In the print head constructed as described above, the difference in impact force due to the difference in platen gap due to the curvature of the platen 4 is eliminated, and the relative suction force between the armature 15 and the suction surface 16a of the yoke 16b is applied to all the wires. It is possible to make it constant.

[0014]

As described above, since the print head of the present invention includes the bypass plate and the spacer, any wire has an optimum impact force according to the size of the platen gap due to the curvature of the platen.
Further, since it is possible to eliminate the variation in the relative suction force between the armature and the yoke suction surface that occurs at that time, it is possible to improve the printing quality.

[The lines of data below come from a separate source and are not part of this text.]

(** Where the subtotal of a group sits and what is recorded for it. *)
Lemma dimSheet_subtotal (before : list GroupedItem.t) (group : GroupedItem.t)
    (after : list GroupedItem.t) :
  let emitted := dimSheet (before ++ [group]) in
  let final := dimSheet (before ++ group :: after) in
  exists r,
    length (dimRows emitted) = (r + 2)%nat /\
    dimRows emitted !! r = Some (subtotalRow group) /\
    dimRows final !! r = Some (subtotalRow group) /\
    groupAddressMap emitted
    = JsObject.set (groupAddressMap (dimSheet before)) (GroupedItem.name group) (dimAddress r) /\
    (Forall (fun g => GroupedItem.name g <> GroupedItem.name group) after ->
     JsObject.get (groupAddressMap final) (GroupedItem.name group)
     = JsObject.get (groupAddressMap emitted) (GroupedItem.name group)).
Proof.
  intros emitted final. unfold emitted, final, dimSheet.
  rewrite !fold_left_app. cbn [fold_left].
  set (st0 := fold_left emitGroup before (mkDimState [dimHeader] ∅ "" 1)).
  assert (Hc : currentRowIdx st0 = length (dimRows st0)) by now apply emitGroups_counter.
  destruct (emitGroup_spec st0 group) as (body & Hrows & Hidx & Hmap).
  destruct (emitGroups_prefix after (emitGroup st0 group)) as (more & Hmore).
  exists (currentRowIdx st0 + length body)%nat.
  assert (Hat : dimRows (emitGroup st0 group) !! (currentRowIdx st0 + length body)%nat
                = Some (subtotalRow group)).
  { rewrite Hrows, Hc, app_assoc.
    rewrite lookup_app_r by (rewrite length_app; lia).
    rewrite length_app. now replace (_ - _)%nat with 0%nat by lia. }
  split; [rewrite Hrows, !length_app; cbn [length]; lia|].
  split; [exact Hat|].
  split; [rewrite Hmore; now apply lookup_app_l_Some|].
  split; [exact Hmap|].
  apply emitGroups_untouched.
Qed.

(** Every name carried by some group has a last group carrying it. *)
Lemma last_named (name : string) (groups : list GroupedItem.t) :
  (exists g, In g groups /\ GroupedItem.name g = name) ->
  exists before g after,
    groups = (before ++ g :: after)%list /\
    GroupedItem.name g = name /\
    Forall (fun g' => GroupedItem.name g' <> name) after.
Proof.
  induction groups as [|x groups IH]; intros (g & Hin & Hname); [destruct Hin|].
  destruct (existsb (fun g' => String.eqb (GroupedItem.name g') name) groups) eqn:Hex.
  - apply existsb_exists in Hex as (y & Hy & Heq). apply String.eqb_eq in Heq.
    destruct IH as (before & g' & after & -> & Hg' & Hafter); [now exists y|].
    now exists (x :: before), g', after.
  - assert (Hnone : Forall (fun g' => GroupedItem.name g' <> name) groups).
    { apply List.Forall_forall. intros y Hy Heq.
      assert (existsb (fun g' => String.eqb (GroupedItem.name g') name) groups = true);
        [|congruence].
      apply existsb_exists. exists y. split; [exact Hy | now apply String.eqb_eq]. }
    destruct Hin as [<- | Hin].
    + now exists [], x, groups.
    + exfalso. rewrite List.Forall_forall in Hnone. now apply (Hnone g Hin).
Qed.

(** The group rows of the BOQ sheet, numbered from the counter. *)
Lemma emitBoqGroups_spec addresses unitPrices (groups : list GroupedItem.t) (st : BoqState) :
  fold_left (emitBoqGroup addresses unitPrices) groups st
  = mkBoqState
      (boqRows st
         ++ imap (fun i g => boqGroupRow addresses unitPrices (boqRowIndex st + i) g) groups)
      (boqRowIndex st + length groups).
Proof.
  revert st. induction groups as [|g groups IH]; intros st; cbn [fold_left imap length].
  - rewrite app_nil_r, Nat.add_0_r. now destruct st.
  - rewrite IH. unfold emitBoqGroup. cbn [boqRows boqRowIndex].
    f_equal; [|lia]. rewrite <- app_assoc. cbn [app]. rewrite Nat.add_0_r. do 2 f_equal.
    apply imap_ext. intros i y _. cbn. f_equal. lia.
Qed.

Lemma emitBoqRebar_prefix unitPrices (summaries : list RebarSummary.t) (st : BoqState) :
  exists more,
    boqRows (fold_left (emitBoqRebar unitPrices) summaries st) = (boqRows st ++ more)%list.
Proof.
  revert st. induction summaries as [|r summaries IH]; intros st; cbn [fold_left].
  - exists []. now rewrite app_nil_r.
  - destruct (IH (emitBoqRebar unitPrices st r)) as (more & ->).
    unfold emitBoqRebar. cbn [boqRows]. eexists. rewrite <- app_assoc. reflexivity.
Qed.

(** The row of the BOQ sheet that belongs to the group at a position. *)
Lemma boqSheet_group_row (before : list GroupedItem.t) (group : GroupedItem.t)
    (after : list GroupedItem.t) (rebarSummary : list RebarSummary.t)
    (addresses : gmap string string) (unitPrices : gmap string Q) :
  boqSheet (before ++ group :: after) rebarSummary addresses unitPrices
    !! (1 + length before)%nat
  = Some (boqGroupRow addresses unitPrices (1 + length before) group).
Proof.
  unfold boqSheet. rewrite emitBoqGroups_spec. cbn [boqRows boqRowIndex].
  assert (Hrow : ([boqHeader]
                    ++ imap (fun i g => boqGroupRow addresses unitPrices (1 + i) g)
                         (before ++ group :: after))%list !! (1 + length before)%nat
                 = Some (boqGroupRow addresses unitPrices (1 + length before) group)).
  { cbn [app]. rewrite lookup_cons. cbn [Nat.add].
    rewrite list_lookup_imap, list_lookup_middle by reflexivity. reflexivity. }
  destruct (0 <? length rebarSummary)%nat.
  - match goal with
    | |- context [fold_left (emitBoqRebar _) _ ?st] =>
        destruct (emitBoqRebar_prefix unitPrices rebarSummary st) as (more & Hmore)
    end.
    apply lookup_app_l_Some. rewrite Hmore. cbn [boqRows].
    do 2 apply lookup_app_l_Some. exact Hrow.
  - cbn [boqRows]. apply lookup_app_l_Some. exact Hrow.
Qed.
Lemma C1_publish_outcome_witness :
  authenticated okRequest /\ unmarshal okRequest = Ok m1 /\
  handleMessage (mkSubscriber StateStarted 1 [m0]) okRequest = BlockedOnSend.
Proof.
  split; [left; reflexivity|]. split; [reflexivity|].
  apply (C1_publish_outcome (mkSubscriber StateStarted 1 [m0]) okRequest m1);
    [left; reflexivity | reflexivity | reflexivity | simpl; lia].
Defined.

(** C6 (counterexample): the message is acked, then the service is stopped,
    both before the handler reaches its [select]; the handler may answer
    503 although the Ack came first. *)
Lemma C6_ack_then_stop_may_503 :
  hd_error [CaseAcked; CaseStopped] = Some CaseAcked /\
  In StatusServiceUnavailable (respondOutcomes [CaseAcked; CaseStopped] 2) /\
  In StatusOK (respondOutcomes [CaseAcked; CaseStopped] 2).
Proof.
  simpl. unfold StatusServiceUnavailable, StatusOK. repeat split; auto.
Qed.

Lemma firstn_nil_inv {A} (k : nat) (l : list A) :
  l <> [] -> firstn k l = [] -> k = 0.
Proof.
  intros Hl H. destruct k; [reflexivity|]. destruct l; [congruence| discriminate].
Qed.

(** C6 (amended): once the signals have started to fire, [respond] writes
    exactly one status, that of a signal which had fired by the time the
    [select] ran, with 200 for Ack, 500 for Nack or a canceled request
    context, 503 for a stopped service; when the handler is already waiting
    as the first signal fires (or exactly one has fired before), the
    status is that of the first signal. *)
Theorem C6_respond_status (evs : list SelectCase) (k : nat) :
  evs <> [] ->
  respondOutcomes evs k <> [] /\
  (forall st, In st (respondOutcomes evs k) ->
     exists c, In c (firstn (Nat.max k 1) evs) /\ st = respondStatus c) /\
  (k <= 1 -> forall c, hd_error evs = Some c -> respondOutcomes evs k = [respondStatus c]).
Proof.
  intros Hne. unfold respondOutcomes, selectable.
  destruct (firstn k evs) as [|c0 rdy] eqn:Hf.
  - assert (k = 0) by (eapply firstn_nil_inv; eauto). subst k.
    destruct evs as [|e evs']; [congruence|]. simpl.
    repeat split.
    + discriminate.
    + intros st [Hst|[]]. exists e. simpl. auto.
    + intros _ c Hc. inversion Hc. reflexivity.
  - repeat split.
    + discriminate.
    + intros st Hin. apply in_map_iff in Hin. destruct Hin as [c [Hc Hin]].
      exists c. split; [|auto].
      destruct k as [|k']; [discriminate|].
      replace (Nat.max (S k') 1) with (S k') by lia. rewrite Hf. exact Hin.
    + intros Hk c Hc.
      destruct k as [|[|k']]; [discriminate| |lia].
      destruct evs as [|e evs']; [discriminate|]. simpl in Hf, Hc.
      inversion Hf; subst. inversion Hc; subst. reflexivity.
Qed.

Lemma C6_respond_status_witness :
  respondOutcomes [CaseNacked; CaseStopped] 0 = [StatusInternalServerError].
Proof.
  destruct (C6_respond_status [CaseNacked; CaseStopped] 0) as (_ & _ & H);
    [discriminate|].
  apply (H (le_S _ _ (le_n 0)) CaseNacked). reflexivity.
Defined.

(** The invariant of the goroutines' interleaving. *)
Definition GInv (s : GState) : Prop :=
  gPanic s = false /\
  (gDoneClosed s = true <-> gPubPC s = PExit) /\
  (gDoneClosed s = true -> gStoppedClosed s = true) /\
  (gStoppedClosed s = true <-> gStopPC s <> SIdle) /\
  (gMsgClosed s = true <-> gStopPC s = SFinished) /\
  (gStopPC s = SCloseMsg \/ gStopPC s = SFinished -> gDoneClosed s = true).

[Brief description of drawings]

1 is a sectional view (a) taken along the line AA shown in FIG. 2 and a sectional view taken along the line BB (b) shown in FIG. 2 according to an embodiment of the present invention.

FIG. 2 is a perspective view of an impact type print head of the present embodiment.

FIG. 3 is a perspective view of a bypass plate of this embodiment.

4 is an enlarged cross-sectional view of the print head tip portion of the embodiment of FIG.

FIG. 5 is a cross-sectional view of a conventional example.

[Explanation of symbols]

DESCRIPTION OF SYMBOLS 1 print head 2 ink ribbon 3 print paper 4 platen 11 head frame 12 print wire (generic name including upper and lower print wires 12a and intermediate print wire 12b) 12a upper and lower print wires 12b intermediate print wire 13 guide 14 leaf spring 15 , 15a, 15b Armature 16a Suction surface 16b Yoke 16c Ring yoke 17 Electromagnetic coil 18 Permanent magnet 19 Armature arm 20 Spacer 21 Bypass plate

Claims (2)

[Claims] 1. An annular magnetic circuit composed of an armature for driving a printing wire supported by an elastic member, a yoke having a suction surface facing the armature, and a permanent magnet and an electromagnet attached to the yoke. In a wire dot type print head that attracts the armature by the permanent magnet and releases the armature from the attraction surface by energizing the electromagnet, the amount of deflection of the elastic member on the side opposite to the side on which the yoke is provided is A dot impact type print head characterized in that a magnetic bypass plate having a tongue-shaped projection in the center and a spacer are arranged in accordance with a large portion. 2. When the armature is attracted, the amount of deflection of the elastic member is increased by the permanent magnet with respect to the upper and lower print wires of the print head, and decreased with respect to the intermediate print wire. The dot impact type print head according to claim 1, wherein the polishing amount of the armature is changed.